Satu detik, dua, sampai sepuluh detik kemudian tak ada suara apapun dari Taehyung kecuali helaan nafas lelaki itu. Kim-Ha pikir ini tak akan berakhir baik. "Kenapa?"
"Apa?" Kim-Ha bukannya tidak dengar, dia hanya kembali memastikan soal pertanyaan Taehyung yang suaranya mendadak terdengar sendu, tidak seceria dan sepercaya diri sebelumnya. "Kenapa Ibumu melarangmu memberitahuku?" ulang Taehyung dalam versi lengkap.
"Kau lahir empat belas tahun lalu, apa ibumu sudah menikah? Apa kau tahu siapa ayahmu?"

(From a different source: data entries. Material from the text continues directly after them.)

(** What a run of the listener leaves on the page. *)
Lemma onChange_spec (files : list File) (w : World) :
  exists w',
    onChange P files w = (Ok tt, w')
    /\ selectedFiles w' = filter accepted (slice_MAX_FILES files)
    /\ messages w' = (messages w ++ onChange_messages P files)%list
    /\ requests w' = requests w.
Proof.
  unfold onChange, onChange_messages.
  unfold bind at 1. unfold modify at 1.
  unfold bind at 1. unfold resetPreview at 1. unfold modify at 1.
  unfold bind at 1. unfold setMessage at 1. unfold modify at 1.
  set (w0 := with_message ("", "")
               (with_previews [] (with_selectedFiles [] w))).
  destruct (Z.of_nat (List.length files) =? 0) eqn:Hz.
  - assert (files = [])
      by (destruct files; [reflexivity | apply Z.eqb_eq in Hz; cbn in Hz; lia]).
    subst files. exists w0. cbn. auto.
  - assert (Hp : (Z.of_nat (List.length files) >? 0) = true)
      by (apply Z.gtb_gt; apply Z.eqb_neq in Hz; lia).
    rewrite Hp, andb_true_r.
    destruct (Z.of_nat (List.length files) >? MAX_FILES) eqn:Hm.
    + unfold bind at 1. unfold setMessage at 1. unfold modify at 1.
      destruct (change_loop_spec (slice_MAX_FILES files)
                  (with_message (text_max_files, "error") w0))
        as [w1 [E [S [Ms R]]]].
      subst w0. finish_change E S Ms R.
    + unfold bind at 1. unfold ret at 1.
      destruct (change_loop_spec (slice_MAX_FILES files) w0)
        as [w1 [E [S [Ms R]]]].
      subst w0. finish_change E S Ms R.
Qed.

End Validation.

(* ================================================================== *)
(** * The [submit] listener *)

Section Submission.

Variable P : Platform.

(** Whatever the server answers, the form was sent once. *)
Lemma upload_requests (form : list FormEntry) (w w' : World)
    (r : Result unit) :
  upload P form w = (r, w') -> requests w' = (requests w ++ [form])%list.
Proof.
  unfold upload, bind, modify, setMessage, modify, throw.
  destruct (send P (API_BASE_URL ++ "/upload") form)
    as [status [|e|[|] err]|];
    try destruct ((200 <=? status) && (status <? 300));
    intros Q; injection Q as <- <-; reflexivity.
Qed.

Lemma onSubmit_stages (w : World) :
  selectedFiles w <> [] ->
  onSubmit P w =
  match prepareCompressedFiles P (selectedFiles w) (with_message ("", "") w) with
  | (Throw e, w1) => (Ok tt, with_console "Upload error:" w1)
  | (Ok outs, w1) =>
      try_catch
        (upload P (formOf outs) ;; modify (with_selectedFiles []) ;;
         resetPreview)
        (fun error => console_error "Upload error:") w1
  end.
Proof.
  intros H. unfold onSubmit. unfold bind at 1. unfold gets at 1.
  destruct (selectedFiles w) as [|f l] eqn:S; [congruence|].
  cbn [List.length Z.of_nat Z.eqb].
  unfold bind at 1. unfold setMessage at 1. unfold modify at 1.
  unfold try_catch at 1. unfold bind at 1.
  destruct (prepareCompressedFiles P (f :: l) (with_message ("", "") w))
    as [[outs|e] w1]; reflexivity.
Qed.

(** A failed preparation ends the submission before anything is sent. *)
Lemma onSubmit_aborted (w w1 : World) (e : Error) :
  selectedFiles w <> [] ->
  prepareCompressedFiles P (selectedFiles w) (with_message ("", "") w)
  = (Throw e, w1) ->
  onSubmit P w = (Ok tt, with_console "Upload error:" w1).
Proof. intros H E. rewrite onSubmit_stages, E; auto. Qed.

(** A successful preparation is followed by one request carrying the
    prepared files, in order. *)
Lemma onSubmit_uploads (w w1 : World) (outs : list File) :
  selectedFiles w <> [] ->
  prepareCompressedFiles P (selectedFiles w) (with_message ("", "") w)
  = (Ok outs, w1) ->
  exists w2,
    onSubmit P w = (Ok tt, w2)
    /\ requests w2 = (requests w1 ++ [formOf outs])%list.
Proof.
  intros H E. rewrite onSubmit_stages, E by exact H.
  unfold try_catch. unfold bind at 1.
  destruct (upload P (formOf outs) w1) as [[[]|e] w2] eqn:U;
    apply upload_requests in U.
  - eexists. split; [reflexivity|]. exact U.
  - eexists. split; [reflexivity|]. exact U.
Qed.

End Submission.

(* ================================================================== *)
(** * Properties of the batch *)

Section Claims.

Variable P : Platform.

Lemma occurrences_app (m : Message) (l1 l2 : list Message) :
  occurrences m (l1 ++ l2) = (occurrences m l1 + occurrences m l2)%nat.
Proof. unfold occurrences. now rewrite filter_app, length_app. Qed.

(** No per-file diagnostic is the advisory about the count. *)
Lemma step_messages_not_max (file : File) :
  occurrences TooManyFiles (step_messages P file) = 0%nat.
Proof.
  unfold step_messages.
  destruct (negb (isValidImage file)); [reflexivity|].
  destruct (size file >? MAX_FILE_SIZE_BYTES); [reflexivity|].
  destruct (isHeicFile file); [|reflexivity].
  destruct (heic2any P file "image/jpeg" 0.9%float); reflexivity.
Qed.

Lemma loop_messages_not_max (files : list File) :
  occurrences TooManyFiles (flat_map (step_messages P) files) = 0%nat.
Proof.
  induction files as [|file rest IH]; [reflexivity|].
  cbn [flat_map]. now rewrite occurrences_app, step_messages_not_max, IH.
Qed.

Lemma rejected_not_selected (files : list File) (file : File) :
  accepted file = false -> ~ In file (filter accepted files).
Proof. intros H I. apply filter_In in I. destruct I as [_ I]. congruence. Qed.

Lemma step_messages_in (files : list File) (file : File) (m : Message) :
  In file files -> In m (step_messages P file) ->
  In m (flat_map (step_messages P) files).
Proof. intros I H. apply in_flat_map. now exists file. Qed.

Lemma loop_messages_shown (files : list File) (m : Message) :
  In m (flat_map (step_messages P) (slice_MAX_FILES files)) ->
  In m (onChange_messages P files).
Proof.
  intros H. unfold onChange_messages.
  apply in_or_app. right. apply in_or_app. right. apply in_or_app. now left.
Qed.

(** A file that is not an image is shown [NotAnImage]. *)
Lemma not_image_message (file : File) :
  isValidImage file = false -> In NotAnImage (step_messages P file).
Proof. unfold step_messages. intros ->. now left. Qed.

(** An image that is too large is shown [FileTooLarge]. *)
Lemma too_large_message (file : File) :
  isValidImage file = true -> MAX_FILE_SIZE_BYTES < size file ->
  In (FileTooLarge file) (step_messages P file).
Proof.
  unfold step_messages. intros -> H.
  apply Z.gtb_lt in H. rewrite H. now left.
Qed.






(** C3: when more than [MAX_FILES] files are selected, the listener keeps
    the files that pass the checks among the first ten, in their order;
    the advisory about the count is shown exactly once in the run; and
    the run is the same for any other selection of more than ten files
    that starts with the same ten. *)
Theorem too_many_files_truncated (files : list File) (w : World) :
  MAX_FILES < Z.of_nat (List.length files) ->
  exists w',
    onChange P files w = (Ok tt, w')
    /\ selectedFiles w' = filter accepted (firstn 10 files)
    /\ messages w' = (messages w ++ onChange_messages P files)%list
    /\ occurrences TooManyFiles (onChange_messages P files) = 1%nat
    /\ (forall files',
          MAX_FILES < Z.of_nat (List.length files') ->
          firstn 10 files' = firstn 10 files ->
          onChange P files' w = onChange P files w).
Proof.
  intros H.
  destruct (onChange_spec P files w) as [w' [E [S [Ms _]]]].
  exists w'. split; [exact E|]. split; [exact S|]. split; [exact Ms|].
  split.
  - unfold onChange_messages. apply Z.gtb_lt in H. rewrite H.
    rewrite !occurrences_app, loop_messages_not_max.
    destruct (_ && _); reflexivity.
  - intros files' H' F. unfold onChange, slice_MAX_FILES.
    change (Z.to_nat MAX_FILES) with 10%nat. rewrite F.
    assert (Z : forall l : list File, MAX_FILES < Z.of_nat (List.length l) ->
                (Z.of_nat (List.length l) =? 0) = false
                /\ (Z.of_nat (List.length l) >? MAX_FILES) = true
                /\ (Z.of_nat (List.length l) >? 0) = true).
    { unfold MAX_FILES. intros l Hl. split; [apply Z.eqb_neq; lia|].
      split; apply Z.gtb_lt; lia. }
    destruct (Z files H) as [A1 [A2 A3]].
    destruct (Z files' H') as [B1 [B2 B3]].
    now rewrite A1, A2, A3, B1, B2, B3.
Qed.

(** C2, as the listener orders its checks: a file among those kept
    whose size exceeds [MAX_FILE_SIZE_BYTES] is never selected; it is
    shown [FileTooLarge] when it passes the type check, and [NotAnImage]
    when it does not, the type being checked first. *)
Theorem oversized_file_rejected (files : list File) (w : World) (file : File) :
  In file (slice_MAX_FILES files) ->
  MAX_FILE_SIZE_BYTES < size file ->
  exists w',
    onChange P files w = (Ok tt, w')
    /\ messages w' = (messages w ++ onChange_messages P files)%list
    /\ (isValidImage file = true ->
        In (FileTooLarge file) (onChange_messages P files))
    /\ (isValidImage file = false ->
        In NotAnImage (onChange_messages P files))
    /\ ~ In file (selectedFiles w').
Proof.
  intros I H.
  destruct (onChange_spec P files w) as [w' [E [S [Ms _]]]].
  exists w'. split; [exact E|]. split; [exact Ms|].
  split; [|split].
  - intros V. apply loop_messages_shown.
    apply step_messages_in with file; [exact I|].
    now apply too_large_message.
  - intros V. apply loop_messages_shown.
    apply step_messages_in with file; [exact I|].
    now apply not_image_message.
  - rewrite S. apply rejected_not_selected. unfold accepted.
    apply Z.gtb_lt in H. rewrite H. apply andb_false_r.
Qed.


End Claims.

(* ================================================================== *)
(** * Failure of a stage, and what reaches the server *)

Section Orchestration.

Variable P : Platform.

Kim-Ha menelan salivanya, lagi-lagi merasa bimbang harus menjawab jujur atau pura-pura bodoh. "Kim Taehyung. Ibu bilang, nama ayahku Kim Taehyung –-hiks." Kim-Ha tidak bisa berbohong lagi. Dia ingin Taehyung tahu kalau lelaki itu punya anak bernama Kim-Ha. gadis itu tidak tahu apa yang akan terjadi setelah dia mengatakan hal ini pada Taehyung, tapi dia ingin mencoba dulu dan berharap kalau Taehyung akan mengakuinya, dan tidak mengambil sikap yang sama seperti yang dilakukan ibunya, menyembunyikannya, malu mengakuinya.
Gadis remaja itu mulai terisak lagi, kali ini karena perasaan rindu luar biasa terhadap Taehyung dan juga karena perasaan was-was akan penolakan Taehyung terhadapnya.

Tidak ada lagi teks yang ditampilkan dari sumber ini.